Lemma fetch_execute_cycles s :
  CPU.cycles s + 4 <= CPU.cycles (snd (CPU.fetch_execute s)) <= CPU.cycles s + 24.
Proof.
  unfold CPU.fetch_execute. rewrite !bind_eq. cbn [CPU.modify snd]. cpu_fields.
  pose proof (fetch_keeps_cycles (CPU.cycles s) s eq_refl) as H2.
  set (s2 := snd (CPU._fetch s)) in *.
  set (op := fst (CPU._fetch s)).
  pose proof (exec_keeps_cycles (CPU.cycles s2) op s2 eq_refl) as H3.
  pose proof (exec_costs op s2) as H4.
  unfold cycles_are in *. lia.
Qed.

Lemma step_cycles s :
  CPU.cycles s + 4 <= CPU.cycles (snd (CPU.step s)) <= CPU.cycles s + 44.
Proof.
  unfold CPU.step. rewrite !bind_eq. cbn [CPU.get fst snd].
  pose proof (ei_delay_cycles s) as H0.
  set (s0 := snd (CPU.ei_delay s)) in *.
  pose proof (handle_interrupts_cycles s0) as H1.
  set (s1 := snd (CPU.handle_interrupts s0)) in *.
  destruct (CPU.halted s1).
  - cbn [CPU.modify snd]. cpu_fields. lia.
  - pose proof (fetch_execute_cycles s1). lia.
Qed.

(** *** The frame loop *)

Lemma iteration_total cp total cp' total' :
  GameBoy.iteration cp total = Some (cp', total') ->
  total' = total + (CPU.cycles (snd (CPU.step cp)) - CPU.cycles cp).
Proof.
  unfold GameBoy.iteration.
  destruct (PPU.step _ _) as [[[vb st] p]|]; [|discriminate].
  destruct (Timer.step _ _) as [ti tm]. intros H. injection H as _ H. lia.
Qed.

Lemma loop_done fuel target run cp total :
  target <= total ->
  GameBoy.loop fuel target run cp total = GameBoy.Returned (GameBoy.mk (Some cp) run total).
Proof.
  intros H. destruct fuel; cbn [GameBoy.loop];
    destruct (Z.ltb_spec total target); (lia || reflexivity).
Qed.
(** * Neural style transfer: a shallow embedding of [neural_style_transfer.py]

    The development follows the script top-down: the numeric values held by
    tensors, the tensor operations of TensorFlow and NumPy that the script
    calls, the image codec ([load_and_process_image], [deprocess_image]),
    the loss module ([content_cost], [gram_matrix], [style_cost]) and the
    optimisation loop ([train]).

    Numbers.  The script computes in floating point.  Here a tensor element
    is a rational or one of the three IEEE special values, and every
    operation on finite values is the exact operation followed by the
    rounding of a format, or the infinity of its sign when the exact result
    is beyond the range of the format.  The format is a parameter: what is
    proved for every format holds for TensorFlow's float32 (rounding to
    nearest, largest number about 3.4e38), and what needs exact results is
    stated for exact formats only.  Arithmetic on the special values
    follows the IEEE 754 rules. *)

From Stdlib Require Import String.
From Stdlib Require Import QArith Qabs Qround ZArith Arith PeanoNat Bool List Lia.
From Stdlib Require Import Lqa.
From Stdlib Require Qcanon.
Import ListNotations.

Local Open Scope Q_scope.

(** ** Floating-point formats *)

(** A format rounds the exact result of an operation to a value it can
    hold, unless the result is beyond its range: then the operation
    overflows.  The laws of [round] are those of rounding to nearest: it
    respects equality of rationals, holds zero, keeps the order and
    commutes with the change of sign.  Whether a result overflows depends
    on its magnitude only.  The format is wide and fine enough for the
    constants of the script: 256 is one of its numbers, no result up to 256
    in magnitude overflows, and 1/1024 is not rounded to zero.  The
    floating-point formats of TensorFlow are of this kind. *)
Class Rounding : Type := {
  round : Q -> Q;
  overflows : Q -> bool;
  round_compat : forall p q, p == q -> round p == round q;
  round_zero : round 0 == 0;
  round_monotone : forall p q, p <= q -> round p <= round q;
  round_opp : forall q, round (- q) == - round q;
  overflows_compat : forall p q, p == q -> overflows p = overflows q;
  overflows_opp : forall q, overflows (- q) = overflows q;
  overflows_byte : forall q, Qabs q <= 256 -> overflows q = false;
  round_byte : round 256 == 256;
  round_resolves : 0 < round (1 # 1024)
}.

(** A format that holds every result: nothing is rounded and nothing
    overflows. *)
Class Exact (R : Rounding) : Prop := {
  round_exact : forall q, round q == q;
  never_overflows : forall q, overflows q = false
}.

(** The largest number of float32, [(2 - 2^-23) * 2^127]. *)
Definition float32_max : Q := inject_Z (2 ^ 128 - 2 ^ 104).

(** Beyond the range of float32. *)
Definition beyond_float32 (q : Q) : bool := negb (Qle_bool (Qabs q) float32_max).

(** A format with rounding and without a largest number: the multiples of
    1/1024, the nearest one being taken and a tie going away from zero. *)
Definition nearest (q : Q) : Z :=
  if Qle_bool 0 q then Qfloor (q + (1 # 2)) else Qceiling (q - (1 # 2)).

[What is needed]
Identify the lines above that contain the word "rounded", then copy them.

[Response area]
    in magnitude overflows, and 1/1024 is not rounded to zero.  The
(** A format that holds every result: nothing is rounded and nothing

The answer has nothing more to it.